Désappointée, la désargentée s’en va ; mais après trois pas, le marchand la rappelle, saisit une poignée de poissons la fourre dans le sac plastique et dit à la personne mi-ébahie, mi-ravie : « Tiens, prends ça ; je te l’offre ».
Crève-coeur, la mal-vie de la misère prospère partout et à toute heure. Au marché d’Ibn Khaldoun ou de Sidi Abdessalem, lieux bénits par les démunis, les denrées alimentaires coûtent moins cher. Carrefour vend les pommes de terre à 800 millimes et Ibn Khaldoun affiche 600 millimes. Une loi, banale, celle de l’offre et de la demande, s’adapte aux conditions de vie et la projection, sur le sol, de l’inégalité, produit les quartiers hiérarchisés. La personne déshéritée ne franchit jamais le seuil du supermarché pour émettre cet énoncé : « Donnez-moi du poisson pour 400 millimes ».
Là où sévit la marginalisation acheteurs et vendeurs opèrent les yeux dans les yeux. Ce lien direct favorise la propension à l’entraide sociale et entretient l’ambiant convivial, même aux dépens parfois de l’éthos commercial. Mais l’anonymat du supermarché méconnait ce genre de solidarité. Un gouffre sans fond sépare les deux bouts de la stratification avec, d’une part, l’univers de l’opulence et de l’autre, celui de l’indigence. Les palabres sans fin ne servent à rien sans focaliser l’analyse et la pratique économique sur l’insoutenable dénivelé.

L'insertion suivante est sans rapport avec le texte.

Lemma encoded_rows base media offs fecs : is_u32 ssrc -> fec_ssrc_ok own ssrc -> stream ssrc truth -> encoded_from base media offs fecs ->
  exists rows, Forall2 (fec_for ssrc base media offs) rows fecs /\ (forall o, o ∈ offs -> Exists (fun row => protects row o) rows) /\
    (length fecs <= length media)%nat.
Proof.
  intros Hu Hok HS (B & fill & this & this' & factor & imp & unequal & type & K1 & K2 & K3 & E).
  pose proof (stream_block_wf _ _ _ _ _ HS B) as Hwf. assert (B' := B). destruct B' as [B1 B2 B3 B4 B5 B6].
  destruct offs as [|o offs]; [done|]. destruct media as [|front media]; [inversion B5|].
  assert (Hfront : ParseSsrc front = Some ssrc) by (inversion B5 as [|? ? ? ? Ho]; subst; eapply media_ssrc_read; [done|by eapply HS]).
  destruct (encode_fec_block fill this (front :: media) (o :: offs) base ssrc factor imp unequal type front) as (t & fs & n & EE & _ & En & Hn & rows & R1 & R2); try done.
  - by exists own.
  - eapply List.Forall_impl; [|exact B6]. cbn. lia.
  - rewrite EE in E. injection E as <- <-. exists rows. splits; try done. destruct (NumFecPackets_spec (zlen (front :: media)) factor) as (n' & En' & Hn' & _); [cbn; lia|lia|].
    rewrite En in En'. injection En' as <-. lia.
Qed.

(** A packet of the stream, or one that EncodeFec made of a block of it, under any sequence
    number. *)
Definition delivered (p : ReceivedPacket) : Prop :=
  is_u16 (rv_seq_num p) /\
  if is_fec p then rv_ssrc p = own /\ exists base media offs fecs, encoded_from base media offs fecs /\ rv_pkt p ∈ fecs
  else rv_ssrc p = ssrc /\ truth (rv_seq_num p) = Some (rv_pkt p).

Il supporte les prémices des antagonismes édulcorés par le gauchisme et occultés par les sociologues de service.
Les premiers donnent à voir les classes virtuelles pour des classes réelles et commettent le péché mortel. Marx aussi avait confondu la classe en soi et la classe pour soi, autrement dit mobilisée, organisée.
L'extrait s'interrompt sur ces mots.